Recycling the digital
Federal legislators hear all about e-waste challenge.
Wed, May 20, 2009 at 04:15 PM
Perhaps our favorite quote of the week: “It’s important to bear in mind that a computer is not a soda can, and a TV is not newspaper."
Now that you’ve had a moment to wrap your head around that hard-to-grasp concept, we’ll give you the context. The quote is from Bart Gordon (D-TN), chairman of the House Science and Technology Committee, who was talking about e-waste, or discarded electronics. These include roughly 100 million TVs, computers and monitors that become obsolete and are thrown away every year. As Gordon explained at the hearing “E-Waste: Can the Nation Handle Modern Refuse in the Digital Age?” recycling these items isn’t easy.
These are products that contain complex parts and are made up of dozens of materials, some of which like lead and mercury, are toxic. Separating these materials takes time and energy, potentially exposing the environment and workers to hazardous substances, and in the case of something like leaded glass from a computer monitor or TV, leaves us with material that there isn’t much demand for," stated Gordon.
Figuring out just what the heck to do with e-waste is a growing, global problem that some companies and states have been trying to address in the US, but there’s no national plan. To that end, representatives of Hewlett-Packard, Sony, Goodwill, and others testified at the hearing, urging Congress to assist in the development of a recycle-and-reuse infrastructure for unwanted electronic products. Sony and HP have both taken steps to help manage e-waste. Goodwill, meanwhile, has been increasingly burdened with the stuff; in 2004 alone, 23 million pounds of e-waste — the equivalent of roughly 821,000 computers — were donated to the nonprofit’s agencies across the country.

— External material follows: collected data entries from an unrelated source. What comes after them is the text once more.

(** * Leaderboard ingestion and rank binning of [main.py]

    A shallow embedding of the data pipeline of [main.py]:
    [download_xml], [get_leaderboard_xml], [xml_to_df], [get_leaderboard_df]
    and of the statistics computed inside [rivals2_plot] and
    [rivals2_line_plot].

    The file system and the network are explicit: a [world] holds the XML
    cache directory, the pickled data frame and the log of URLs requested;
    the Steam server is a function from URLs to responses.  Python
    exceptions are values of [exn]; a computation returns an [outcome]
    together with the world it leaves behind, because files written before
    an exception stay on disk.  Strings are the bytes of their UTF-8
    encoding, scores are int64 numbers, and what the drawing calls do is
    left to a [canvas]. *)

From Stdlib Require Import ZArith QArith Qcanon Lia Ascii String.
From Stdlib Require Floats.PrimFloat Numbers.Cyclic.Int63.Uint63.
From stdpp Require Import base gmap strings list fin_maps sorting.

Local Open Scope Z_scope.

(** ** Strings *)

Module Str.

(** A Python string is kept as the bytes of its UTF-8 encoding.
    [str.strip()] removes the Unicode whitespace: the code points 9 to 13,
    28 to 32, U+0085, U+00A0, U+1680, U+2000 to U+200A, U+2028, U+2029,
    U+202F, U+205F and U+3000.  The first ten are one byte each. *)
Definition is_space (c : ascii) : bool :=
  let n := nat_of_ascii c in
  ((9 <=? n)%nat && (n <=? 13)%nat) || ((28 <=? n)%nat && (n <=? 32)%nat).

(** U+0085 and U+00A0: the bytes C2 85 and C2 A0. *)
Definition is_space2 (c1 c2 : ascii) : bool :=
  let a := nat_of_ascii c1 in
  let b := nat_of_ascii c2 in
  (a =? 194)%nat && ((b =? 133)%nat || (b =? 160)%nat).

(** U+1680 (E1 9A 80), U+2000 to U+200A (E2 80 80 to E2 80 8A), U+2028,
    U+2029, U+202F (E2 80 A8, A9, AF), U+205F (E2 81 9F) and U+3000
    (E3 80 80). *)
Definition is_space3 (c1 c2 c3 : ascii) : bool :=
  let a := nat_of_ascii c1 in
  let b := nat_of_ascii c2 in
  let c := nat_of_ascii c3 in
  ((a =? 225)%nat && (b =? 154)%nat && (c =? 128)%nat)
  || ((a =? 226)%nat && (b =? 128)%nat
      && (((128 <=? c)%nat && (c <=? 138)%nat)
          || (c =? 168)%nat || (c =? 169)%nat || (c =? 175)%nat))
  || ((a =? 226)%nat && (b =? 129)%nat && (c =? 159)%nat)
  || ((a =? 227)%nat && (b =? 128)%nat && (c =? 128)%nat).

(** Whitespace taken off the front, for the given reading of two and of
    three bytes as one character. *)
Fixpoint strip_front (sp2 : ascii → ascii → bool)
    (sp3 : ascii → ascii → ascii → bool) (s : string) : string :=
  match s with
  | EmptyString => EmptyString
  | String c1 s1 =>
      if is_space c1 then strip_front sp2 sp3 s1
      else match s1 with
           | EmptyString => s
           | String c2 s2 =>
               if sp2 c1 c2 then strip_front sp2 sp3 s2
               else match s2 with
                    | EmptyString => s
                    | String c3 s3 =>
                        if sp3 c1 c2 c3 then strip_front sp2 sp3 s3 else s
                    end
           end
  end.

Definition lstrip (s : string) : string := strip_front is_space2 is_space3 s.

(** From the end the bytes of a character come last byte first. *)
Definition rstrip (s : string) : string :=
  String.rev (strip_front (λ c2 c1, is_space2 c1 c2)
                (λ c3 c2 c1, is_space3 c1 c2 c3) (String.rev s)).

Definition strip (s : string) : string := rstrip (lstrip s).

(** U+00A0, the no-break space, and U+3000, the ideographic space. *)
Definition nbsp : string :=
  String (ascii_of_nat 194) (String (ascii_of_nat 160) EmptyString).

Definition wide_space : string :=
  String (ascii_of_nat 227)
    (String (ascii_of_nat 128) (String (ascii_of_nat 128) EmptyString)).

End Str.

(** ** Data model *)

(** One row of the data frame: the columns the pipeline reads. *)
Record entry := Entry { rank : Z; steamid : string; score : Z }.

Global Instance entry_eq_dec : EqDecision entry.
Proof. solve_decision. Defined.

(** An element found by [xml.find(tag)]: its [.text], which is [None] for an
    element without text. *)
Definition element := option string.

(** What the XML parser makes of a leaderboard document.  [xml.find(tag)]
    is [None] when the tag is absent. *)
Record document := Document {
  entryStart : option element;
  entryEnd : option element;
  nextRequestURL : option element;
  entries : list entry
}.

(** A response body or a cached file.  The text is represented by the
    result of parsing it: [NotXml] is any text the parser rejects. *)
Inductive xml_raw := NotXml | Xml (d : document).

(** What [requests.get(url)] meets: a transport failure (no response at
    all), or a response with an HTTP status and a body. *)
Inductive response := TransportFailure | Response (status : Z) (text : xml_raw).

(** Python exceptions the pipeline can raise. *)
Inductive exn :=
| RequestException     (* requests: the transport failed *)
| ParseError           (* et.fromstring on text that is not XML *)
| AttributeError       (* .text or .strip() of None *)
| FileNotFoundError    (* open / os.listdir without the directory *)
| XMLSyntaxError       (* pd.read_xml on a file that is not XML *)
| ValueError           (* pandas: pd.cut, pd.read_xml, pd.concat *)
| NotADirectoryError   (* open: the path goes through a file *)
| IsADirectoryError    (* open: the path names a directory *)
| OSError              (* open: a file name or a path too long *)
| PathLeavesCache      (* no exception: see [write_file] *)
| DrawingError.        (* whatever a drawing call raises *)

Global Instance exn_eq_dec : EqDecision exn.
Proof. solve_decision. Defined.

Inductive outcome (A : Type) :=
| Ok (a : A)
| Raise (e : exn)
| OutOfFuel.
Arguments Ok {A} a.
Arguments Raise {A} e.
Arguments OutOfFuel {A}.

(** The state the pipeline reads and writes.  [xml_cache = None] means the
    directory [./cache/xml] does not exist; otherwise it maps file names to
    file contents.  [df_cache] is the file [./cache/df.pkl].  [requests]
    logs the URL of every [requests.get], oldest first. *)
Record world := World {
  xml_cache : option (gmap string xml_raw);
  df_cache : option (list entry);
  requests : list string
}.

Now the federal government is joining the national and international “conversation taking place right now about how to make sure more e-waste is captured by recyclers,” says Gordon, adding that “In addition to increasing the amount of e-waste that is recycled, we should also look at designing products in smarter ways.”
We’ve got our fingers crossed that useful legislation will be proposed and signed into law soon. After all, as Gordon puts it, "E-waste is hardly trash; while some materials in electronic waste are potentially hazardous, others are quite valuable. It doesn't make a whole lot of sense to put gold in a dump."